At some point, I got tired of telling this story to the local restaurant owners or shops across the street from my office, or answering curious questions from people I’d bump into at Superstore or Safeway on my lunch break. I really just wanted them to look at me as an interesting person. To experience respectful curiosity through dialogue, but not staring and pointing, or jeering comments. Don’t get me wrong, I’m fiercely proud of my background, my community and identity. And feeling other -well, this wasn’t completely new to me – as a Muslim Canadian working in South Korea, I was very confusing to the local Koreans; growing up in Calgary, and attending predominantly white-schools – I was clearly different. Moving to the Lower Mainland – with it’s plethora of visible diversity has been interesting. In 20 years I’m still surprised by the pockets of micro communities that share linguistic and cultural backgrounds, and more often than not, there’s surprise that I’m an “Albertan” more than anything else, and assumptions from most groups that all South Asians are the same. I think overall, I just find it fatiguing to always be looked at as ‘other’.
A recent workshop I attended had a comment – you know you’re doing inclusion right, if you don’t ever feel ‘other’, and everyone just is. I really resonate with this. The most included I’ve probably ever felt was at the University of Ottawa. The total blend of cultures, even surrounded by bureaucratic Government neighbourhoods and offices – it was still the most equalizing place I’ve been. My circle of friends, though most Canadian Born, looked like the United Nations itself – and we were there, living that common experience together.

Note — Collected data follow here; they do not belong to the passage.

Example sort_equal_dates :
  let a := mk_item (str "a") [] [] datetime_min [] in
  let b := mk_item (str "b") [] [] (mk_datetime 2024 5 17 8 30 0 0) [] in
  let c := mk_item (str "c") [] [] datetime_min [] in
  let d := mk_item (str "d") [] [] (mk_datetime 2024 5 17 8 30 0 0) [] in
  list_sort date dt_ltb true [a; b; c; d] = [b; d; a; c].
Proof. vm_compute. reflexivity. Qed.

(** *** Slices *)

Lemma slice_to_nonneg {A : Type} (l : list A) (stop : Z) :
  0 <= stop -> slice_to l stop = firstn (Z.to_nat stop) l.
Proof.
  intros H. unfold slice_to.
  destruct (Z.ltb_spec stop 0); [lia|].
  destruct (Z.le_gt_cases stop (Z.of_nat (length l))).
  - now rewrite Z.min_l.
  - rewrite Z.min_r by lia. rewrite Nat2Z.id.
    rewrite !firstn_all2; [reflexivity | lia | lia].
Qed.

Lemma slice_to_neg {A : Type} (l : list A) (stop : Z) :
  stop < 0 -> slice_to l stop = firstn (length l - Z.to_nat (- stop)) l.
Proof.
  intros H. unfold slice_to.
  destruct (Z.ltb_spec stop 0); [|lia].
  f_equal. lia.
Qed.

(* ===================================================================== *)
(** ** Facts about the loops *)
(* ===================================================================== *)

Lemma for_each_ext {A : Type} (f g : A -> M unit) (l : list A) :
  (forall x, In x l -> forall st, f x st = g x st) ->
  forall st, for_each f l st = for_each g l st.
Proof.
  induction l as [|x l IH]; intros H st; [reflexivity|].
  cbn [for_each]. unfold bind. rewrite (H x (or_introl eq_refl)).
  destruct (g x st) as [st' [u|e]]; [|reflexivity].
  apply IH. intros y Hy. apply H. now right.
Qed.

Lemma for_each_skip {A : Type} (body : A -> M unit) (skip : A -> bool)
      (l : list A) :
  (forall x st, skip x = true -> body x st = (st, Ok tt)) ->
  forall st,
    for_each body l st = for_each body (filter (fun x => negb (skip x)) l) st.
Proof.
  intros H. induction l as [|x l IH]; intros st; [reflexivity|].
  cbn [for_each filter]. destruct (skip x) eqn:Hx; cbn [negb for_each].
  - unfold bind at 1. rewrite (H x st Hx). apply IH.
  - unfold bind. destruct (body x st) as [st' [u|e]]; [apply IH | reflexivity].
Qed.

(** The three ways an item leaves the loop body. *)
Lemma item_body_cases (E : Env) (url : text) (item : element)
      (st : list NewsItem) :
  item_body E url item st = (st, Ok tt) \/
  (item_body E url item st = (st, Raise AttributeError) /\
   find_text item (str "link") = None) \/
  exists raw_title raw_link,
    find_text item (str "title") = Some raw_title /\ raw_title <> [] /\
    find_text item (str "link") = Some raw_link /\
    is_match (combined_text raw_title (find_text item (str "description")))
      = true /\
    item_body E url item st =
      (st ++ [ {| title := strip raw_title;
                  link := strip raw_link;
                  desc := item_desc E (find_text item (str "description"));
                  date := parse_date E (find_text item (str "pubDate"));
                  source := url |} ], Ok tt).
Proof.
  unfold item_body.
  destruct (find_text item (str "title")) as [[|c t]|]; [now left| |now left].
  destruct (is_match _) eqn:Hm; [|now left].
  destruct (find_text item (str "link")) as [l|] eqn:Hl.
  - right. right. exists (c :: t), l. repeat split; try assumption.
    discriminate.
  - right. left. split; reflexivity.
Qed.

Lemma item_body_ext (E E' : Env) (url : text) (item : element)
      (st : list NewsItem) :
  (forall s, html_unescape E s = html_unescape E' s) ->
  (forall s, parsedate_to_datetime E s = parsedate_to_datetime E' s) ->
  item_body E url item st = item_body E' url item st.
Proof.
  intros Hu Hp. unfold item_body.
  destruct (find_text item (str "title")) as [[|c t]|]; try reflexivity.
  destruct (is_match _); [|reflexivity].
  unfold bind, call. destruct (strip_method _) as [l|e]; [|reflexivity].
  unfold append. do 3 f_equal.
  assert (Hd : forall v, item_desc E v = item_desc E' v).
  { intros v. unfold item_desc, clean_html.
    destruct v as [[|x r]|]; cbn [truthy]; try reflexivity. now rewrite Hu. }
  assert (Ht : forall v, parse_date E v = parse_date E' v).
  { intros v. unfold parse_date.
    destruct v as [[|x r]|]; try reflexivity. now rewrite Hp. }
  now rewrite Hd, Ht.
Qed.

Lemma feed_body_ext (E E' : Env) (url : text) (st : list NewsItem) :
  urlopen_read E url = urlopen_read E' url ->
  (forall data, ET_fromstring E data = ET_fromstring E' data) ->
  (forall s, html_unescape E s = html_unescape E' s) ->
  (forall s, parsedate_to_datetime E s = parsedate_to_datetime E' s) ->
  feed_body E url st = feed_body E' url st.
Proof.
  intros Hf Hx Hu Hp. unfold feed_body, fetch_feed. rewrite Hf.
  destruct (urlopen_read E' url) as [[|b data]|e]; try reflexivity.
  unfold except_ParseError, bind, call. rewrite Hx.
  destruct (ET_fromstring E' (b :: data)) as [root|e]; [|reflexivity].
  destruct (find (str "channel") root) as [channel|]; [|reflexivity].
  rewrite (for_each_ext (item_body E url) (item_body E' url)); [reflexivity|].
  intros item _ st0. now apply item_body_ext.
Qed.

Lemma get_news_from_ext (E E' : Env) (feeds : list text) (limit : Z) :
  same_inputs E E' feeds ->
  get_news_from E feeds false limit = get_news_from E' feeds false limit.
Proof.
  intros (Hf & Hx & Hu & Hp). unfold get_news_from.
  rewrite (for_each_ext (feed_body E) (feed_body E')); [reflexivity|].
  intros url Hin st. apply feed_body_ext; auto.
Qed.

Lemma feed_body_skipped (E : Env) (url : text) (st : list NewsItem) :
  source_skipped E url = true -> feed_body E url st = (st, Ok tt).
Proof.
  unfold source_skipped, feed_body.
  destruct (fetch_feed E url) as [[|b data]|]; try reflexivity.
  unfold except_ParseError, bind, call.
  destruct (ET_fromstring E (b :: data)) as [root|[]]; try discriminate.
  - destruct (find (str "channel") root); [discriminate | reflexivity].
  - reflexivity.
Qed.

(** An exception of the parser other than [ParseError] is not handled:
    it leaves the loop and [get_news]. *)
Lemma parser_exception_propagates (E : Env) (url : text) (data : list byte)
      (e : exn) (st : list NewsItem) :
  fetch_feed E url = Some data -> data <> [] ->
  ET_fromstring E data = Raise e -> e <> ParseError ->
  feed_body E url st = (st, Raise e).
Proof.
  intros Hf Hd He Hne. unfold feed_body. rewrite Hf.
  destruct data as [|b data]; [congruence|].
  unfold except_ParseError, bind, call. rewrite He.
  destruct e; congruence.
Qed.

(** *** The sample environments *)

Example scenario_run :
  get_news scenario_env false MAX_ITEMS = Ok [item_linux; item_rust; item_go].
Proof. vm_compute. reflexivity. Qed.

(** A matching item whose [link] element has no text stops the run:
    [None] has no [strip]. *)
Example empty_link_raises :
  get_news nolink_env false MAX_ITEMS = Raise AttributeError.
Proof. vm_compute. reflexivity. Qed.

Lemma lex_ltb_pointwise (a b : list Z) :
  Forall2 Z.le b a -> lex_ltb a b = false.
Proof.
  induction 1 as [|y x b a Hyx _ IH]; [reflexivity|].
  cbn. destruct (Z.ltb_spec x y); [lia|]. cbn. now rewrite IH, andb_false_r.
Qed.

(** No datetime within the bounds is before [datetime.min]. *)
Lemma in_range_not_before_min (d : datetime) :
  in_datetime_range d -> dt_ltb d datetime_min = false.
Proof.
  intros (H1 & H2 & H3 & H4 & H5 & H6 & H7). unfold dt_ltb.
  apply lex_ltb_pointwise. destruct d. cbn in *. repeat constructor; assumption.
Qed.

Lemma sample_parsedate_in_range (s : text) (d : aware_datetime) :
  sample_parsedate s = Ok d -> in_datetime_range (wall d).
Proof.
  unfold sample_parsedate.
  destruct (List.find _ sample_dates) as [p|] eqn:Hf; [|discriminate].
  intros [= <-]. apply find_some in Hf as [Hin _].
  assert (Hall : Forall (fun p => in_datetime_range (wall (snd p))) sample_dates)
    by (repeat constructor; unfold in_datetime_range; cbn; lia).
  exact (proj1 (Forall_forall _ _) Hall p Hin).
Qed.

Lemma year_one_parsedate_in_range (s : text) (d : aware_datetime) :
  year_one_parsedate s = Ok d -> in_datetime_range (wall d).
Proof.
  unfold year_one_parsedate. destruct (text_eqb s year_one_string).
  - intros [= <-]. unfold in_datetime_range. cbn. lia.
  - apply sample_parsedate_in_range.
Qed.



(* ===================================================================== *)
(** ** The claims *)
(* ===================================================================== *)

(** C1 (the code departs from the claim).  The claim: every news item in
    the output has a non-empty title after trimming.  The program tests
    the raw title and stores the trimmed one, so a title made of blanks
    passes the test: the run below returns an item whose title is the
    empty string. *)
Theorem blank_title_reaches_output :
  get_news blank_env false MAX_ITEMS =
  Ok [ {| title := [];
          link := str "https://b.example/1";
          desc := str "AI...";
          date := datetime_min;
          source := nth_feed 0 |} ].
Proof. vm_compute. reflexivity. Qed.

CoVID-19 has brought forth a lot of challenges- from being isolated from loved ones, to fear of illness, job loss, mental health challenges and even flaws in our existing systems. But one thing it’s brought me has been an unexpected positive. When I put on that mask, whether I’m in a visible majority or visible minority dominant neighbourhood, no one sees me as “other”. My colouring lends to that, I could be Indigenous, Polynesian, Caucasian, North African, Middle Eastern, biracial. With my glasses on, I am unidentifiably Asian-of some sort-Canadian, and with highlights in my hair peeking out – I’m just approachable and authentic. Every group approaches me as one of themselves. For the first time, I’m just me. Of course inside, I’ve always been just me. My husband says it’s because you can’t see my nose 🙂 He’s learned, being in our relationship, that many Ismaili Canadians have certain facial features that give away their ethic background. It doesn’t seem to matter if they are European, East African, Indian, Afghan, Pakistani or Arab – we just have some commonalities that give us away.
The mask makes us equal. Just a Samosa. Maybe a Spanakopita. The name doesn’t matter. What does is that we’re deliciously diverse on the inside, in a similar but different wrapper on the outside- individuals that form a collective.